→ Required action: State how many lines in the records below contain the string "InspectifyApp", and give nothing besides that number.

Segment Start: Data records

(** *** Firing the oldest timer *)

Lemma TInv_pop s due task rest :
  TInv s → st_timers s = (due, task) :: rest →
  TInv (with_now due (with_timers rest s)) ∧ task ∉ rest.*2.
Proof.
  intros [Hso Hbo Hnd Hdi Hpo] Ht. rewrite Ht in *.
  apply NoDup_cons in Hnd as [Hnotin Hnd]. split; [split; simpl|done].
  - intros i j a b Hij Ha Hb. by apply (Hso (S i) (S j)); [lia|..].
  - intros e He.
    destruct (Hbo (due, task)) as [H1 H2]; [by left|].
    destruct (Hbo e) as [H3 H4]; [by right|].
    apply list_elem_of_lookup in He as [i Hi].
    specialize (Hso 0 (S i) (due, task) e). simpl in *.
    split; [apply Hso; [lia|done..]|lia].
  - done.
  - intros due' k Hin. apply (Hdi due'). by right.
  - intros due' k Hin. apply (Hpo due'). by right.
Qed.

Lemma Inv_pop cfg s due task rest :
  Inv cfg s → st_timers s = (due, task) :: rest →
  Inv cfg (with_now due (with_timers rest s)).
Proof.
  intros [Ht Hd Hl Hr He] Hs. split.
  - by eapply TInv_pop.
  - by eapply DInv_frame.
  - by eapply DLive_frame.
  - by eapply RInv_frame.
  - by eapply EInv_frame.
Qed.

(** An update of one dispatcher run that keeps what it captured. *)
Lemma DInv_alter cfg s k r f :
  DInv cfg s → st_dispatchRuns s !! k = Some r →
  d_input (f r) = d_input r →
  (d_stop (f r) = false → d_at (f r) ≠ settled → st_dispatchCleanup s = Some k) →
  (d_at (f r) = await_request → d_stop (f r) = false) →
  match d_at (f r) with
  | await_timer => d_cancel (f r) = cancel_noop
  | await_request => d_cancel (f r) = cancel_abort ∨ d_cancel (f r) = cancel_abort_jobsCancel
  | settled => True
  end →
  (variant cfg = InspectifyApp → d_cancel (f r) ≠ cancel_abort_jobsCancel) →
  (d_cancel (f r) ≠ cancel_noop → (k, d_input r) ∈ st_submitted s) →
  DInv cfg (update_dispatchRun k f s).
Proof.
  intros [Hlast Hlive Hreq Hcan Happ Hsub Hpub] Hk Hin Hli Hre Hca Hap Hsu.
  split; simpl.
  - intros k'. rewrite length_alter. apply Hlast.
  - intros k' r' [[-> (r0 & ? & ->)]|[? ?]]%lookup_alter_Some; simplify_eq; eauto.
  - intros k' r' [[-> (r0 & ? & ->)]|[? ?]]%lookup_alter_Some; simplify_eq; eauto.
  - intros k' r' [[-> (r0 & ? & ->)]|[? Hk']]%lookup_alter_Some; simplify_eq;
      [done|exact (Hcan _ _ Hk')].
  - intros HA k' r' [[-> (r0 & ? & ->)]|[? ?]]%lookup_alter_Some; simplify_eq; eauto.
  - intros k' r' [[-> (r0 & ? & ->)]|[? ?]]%lookup_alter_Some; simplify_eq;
      [rewrite Hin|]; eauto.
  - intros p. rewrite length_alter. apply Hpub.
Qed.

Lemma DLive_alter cfg s k r f :
  DLive cfg s → st_dispatchRuns s !! k = Some r →
  d_input (f r) = d_input r →
  (d_stop (f r) = false → d_stop r = false) →
  (d_at (f r) ≠ settled → d_at r ≠ settled) →
  (d_at (f r) = await_timer → d_at r = await_timer) →
  DLive cfg (update_dispatchRun k f s).
Proof.
  intros Hl Hk Hin Hs Ha Ht k' r'. simpl.
  intros [[-> (r0 & ? & ->)]|[? ?]]%lookup_alter_Some Hs' Ha'; simplify_eq;
    [|by apply (Hl k')].
  destruct (Hl _ _ Hk (Hs Hs') (Ha Ha')) as [H1 H2].
  split; [congruence|]. intros ?. apply H2. auto.
Qed.

Lemma TInv_alter_dispatch s k f :
  TInv s → (∀ due, (due, TDispatch k) ∉ st_timers s) →
  TInv (update_dispatchRun k f s).
Proof.
  intros Ht Hk. eapply TInv_frame; [done..| |done].
  intros due k' Hin r Hk' Ha. simpl.
  destruct (decide (k' = k)) as [->|Hne]; [by destruct (Hk due)|].
  exists r. by rewrite list_lookup_alter_ne.
Qed.

Lemma Inv_dispatch_timer cfg k s :
  Inv cfg s →
  (∃ r, st_dispatchRuns s !! k = Some r ∧ d_at r = await_timer) →
  (∀ due, (due, TDispatch k) ∉ st_timers s) →
  Inv cfg (dispatch_timer cfg k s).
Proof.
  intros [Ht Hd Hl Hr He] (r & Hk & Ha) Hno. unfold dispatch_timer. rewrite Hk.
  destruct (d_stop r) eqn:Hs.
  - split.
    + by apply TInv_alter_dispatch.
    + eapply DInv_alter; simpl; try done; try congruence.
      * intros HA. by eapply dinv_app.
      * by eapply dinv_submitted.
    + eapply DLive_alter; simpl; try done; congruence.
    + by eapply RInv_frame.
    + by eapply EInv_frame.
  - set (c := match variant cfg with
              | InspectifyApp => cancel_abort
              | Earlier => cancel_abort_jobsCancel
              end).
    assert (∀ x, x ∈ st_submitted s → x ∈ st_submitted (log_submitted k (d_input r) s))
      as Hsub by (intros x Hx; simpl; apply elem_of_app; by left).
    split.
    + apply TInv_alter_dispatch; [|done]. by eapply TInv_frame; eauto.
    + eapply (DInv_alter cfg (log_submitted k (d_input r) s)); simpl; try done.
      * by eapply DInv_frame.
      * intros _ _. eapply (dinv_live _ _ Hd); [done..|congruence].
      * subst c. destruct (variant cfg); auto.
      * subst c. intros ->. done.
      * intros _. apply elem_of_app. right. by left.
    + eapply (DLive_alter cfg (log_submitted k (d_input r) s));
        simpl; try done; congruence.
    + by eapply RInv_frame.
    + by eapply EInv_frame.
Qed.

Lemma Inv_dispatch_rejected cfg k message s :
  Inv cfg s → Inv cfg (dispatch_rejected k message s).
Proof.
  intros [Ht Hd Hl Hr He]. unfold dispatch_rejected.
  destruct (st_dispatchRuns s !! k) as [r|] eqn:Hk; [|done].
  destruct (d_at r) eqn:Ha; try done.
  assert (∀ due, (due, TDispatch k) ∉ st_timers s) as Hno.
  { intros due Hin. destruct (tinv_dispatch _ Ht _ _ Hin) as (r' & ? & ?). congruence. }
  split.
  - destruct (TInv_alter_dispatch s k (d_set_at settled) Ht Hno). by split.
  - destruct (DInv_alter cfg s k r (d_set_at settled) Hd Hk); simpl; try done.
    + intros HA. by eapply dinv_app.
    + by eapply dinv_submitted.
  - apply (DLive_frame cfg (update_dispatchRun k (d_set_at settled) s)); try done.
    eapply DLive_alter; simpl; try done; congruence.
  - by eapply RInv_frame.
  - by eapply EInv_frame.
Qed.

(** *** The projector *)

Lemma dispatch_side_inv cfg s s' :
  dispatch_side s' = dispatch_side s →
  DInv cfg s → DLive cfg s → DInv cfg s' ∧ DLive cfg s'.
Proof.
  intros Hside Hd Hl. injection Hside as En Ei Ec Er Ecl Ep Es Ej. split.
  - eapply DInv_frame; [done..|by rewrite Es].
  - by eapply DLive_frame.
Qed.

Lemma EInv_emit cfg s p x :
  EInv cfg s → st_jobIdAndMeta s = Some p →
  (variant cfg = InspectifyApp → outputState x = OutputState.Current →
   ∃ v, input x = Val v ∧ (p_gen p, v) ∈ st_submitted s) →
  EInv cfg (emit (p_gen p) x s).
Proof.
  intros [Hle Hso Hpi] Hp Hx. split; simpl.
  - intros e [He| ->%list_elem_of_singleton]%elem_of_app; [eauto|].
    exists p. by split.
  - intros i j a b Hij [[? Ha]|[-> <-]]%lookup_snoc_Some
      [[? Hb]|[-> <-]]%lookup_snoc_Some.
    + eauto.
    + destruct (Hle a) as (p' & Hp' & ?); [by eapply list_elem_of_lookup_2|].
      simpl. congruence.
    + lia.
    + done.
  - intros HA e [He| ->%list_elem_of_singleton]%elem_of_app Hc; eauto.
Qed.

Lemma RInv_alter s k r f :
  RInv s → st_resultsRuns s !! k = Some r →
  r_gen (f r) = r_gen r → r_jobId (f r) = r_jobId r →
  r_cachedInput (f r) = r_cachedInput r →
  (r_stop (f r) = false → r_stop r = false) →
  (r_sub (f r) = subscribed → r_stop (f r) = false) →
  RInv (update_resultsRun k f s).
Proof.
  intros [Hla Hli Hsu Hge] Hk Hg Hj Hc Hs Hb. split; simpl.
  - intros k'. rewrite length_alter. apply Hla.
  - intros k' r' [[-> (r0 & ? & ->)]|[? ?]]%lookup_alter_Some Hs'; simplify_eq;
      [|eauto].
    rewrite Hg, Hj, Hc. eauto.
  - intros k' r' [[-> (r0 & ? & ->)]|[? ?]]%lookup_alter_Some; simplify_eq; eauto.
  - intros k' r' [[-> (r0 & ? & ->)]|[? ?]]%lookup_alter_Some; simplify_eq;
      [rewrite Hg, Hc|]; eauto.
Qed.

Lemma results_cleanup_side s :
  dispatch_side (results_cleanup s) = dispatch_side s ∧
  st_timers (results_cleanup s) = st_timers s ∧
  st_emitted (results_cleanup s) = st_emitted s ∧
  st_results (results_cleanup s) = st_results s ∧
  st_resultsCleanup (results_cleanup s) = st_resultsCleanup s ∧
  length (st_resultsRuns (results_cleanup s)) = length (st_resultsRuns s).
Proof.
  unfold results_cleanup. destruct (st_resultsCleanup s) as [k|] eqn:Hk; [|done].
  repeat split; simpl; try done. apply length_alter.
Qed.

Lemma RInv_results_cleanup s :
  RInv s → RInv (results_cleanup s) ∧ all_stopped (results_cleanup s).
Proof.
  intros Hr. unfold results_cleanup, all_stopped.
  destruct (st_resultsCleanup s) as [k|] eqn:Hc.
  - destruct (st_resultsRuns s !! k) as [r|] eqn:Hk.
    + split.
      * eapply RInv_alter; try done; unfold r_cancel; simpl;
          destruct (r_sub r) eqn:?; simpl; congruence.
      * simpl. intros k' r' [[-> (r0 & ? & ->)]|[? Hk']]%lookup_alter_Some.
        -- unfold r_cancel. simpl. by destruct (r_sub r0).
        -- destruct (r_stop r') eqn:Hs; [done|].
           destruct (rinv_live _ Hr _ _ Hk' Hs) as [? _]. congruence.
    + apply rinv_last in Hc; [|done]. apply lookup_ge_None in Hk. lia.
  - split; [done|]. intros k r Hk.
    destruct (r_stop r) eqn:Hs; [done|].
    destruct (rinv_live _ Hr _ _ Hk Hs) as [? _]. congruence.
Qed.

Lemma RInv_with_published p s :
  RInv s → all_stopped s → RInv (with_published p s).
Proof.
  intros [Hla Hli Hsu Hge] Hst. split; simpl; try done.
  intros k r Hk Hs. specialize (Hst _ _ Hk). congruence.
Qed.

Lemma job_subscriber_pin cfg r j x :
  job_subscriber cfg r j = Some x → variant cfg = InspectifyApp →
  input x = Val (r_cachedInput r) ∧ job x = Val (r_jobId r) ∧
  outputState x = OutputState.Current.
Proof.
  unfold job_subscriber. intros H HA. rewrite HA in H.
  destruct (state j); simplify_eq; simpl; by rewrite ?HA.
Qed.

Lemma TInv_setTimeout_poll s k :
  TInv s → TPoll k ∉ (st_timers s).*2 → k < length (st_resultsRuns s) →
  TInv (setTimeout (TPoll k) s).
Proof.
  intros [Hso Hbo Hnd Hdi Hpo] Hno Hk. split; simpl.
  - apply sorted_snoc; [done|]. intros e He. apply Hbo in He. simpl. lia.
  - intros e [He| ->%list_elem_of_singleton]%elem_of_app; [by apply Hbo|].
    simpl. unfold quiet. lia.
  - rewrite fmap_app. apply NoDup_app. split; [done|]. split; [|apply NoDup_singleton].
    intros t Hin Hin2. simpl in *.
    apply list_elem_of_singleton in Hin2. by subst.
  - intros due k' [Hin|Heq%list_elem_of_singleton]%elem_of_app; [eauto|done].
  - intros due k' [Hin|Heq%list_elem_of_singleton]%elem_of_app; [eauto|].
    by simplify_eq.
Qed.

Lemma results_poll_side cfg k s :
  dispatch_side (results_poll cfg k s) = dispatch_side s.
Proof.
  unfold results_poll. destruct (st_resultsRuns s !! k) as [r|]; [|done].
  destruct (r_stop r); [done|].
  destruct (st_jobs s !! r_jobId r) as [j|]; [|done].
  by destruct (job_subscriber cfg r j).
Qed.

Segment End: Data records

→ Completed exercise: 4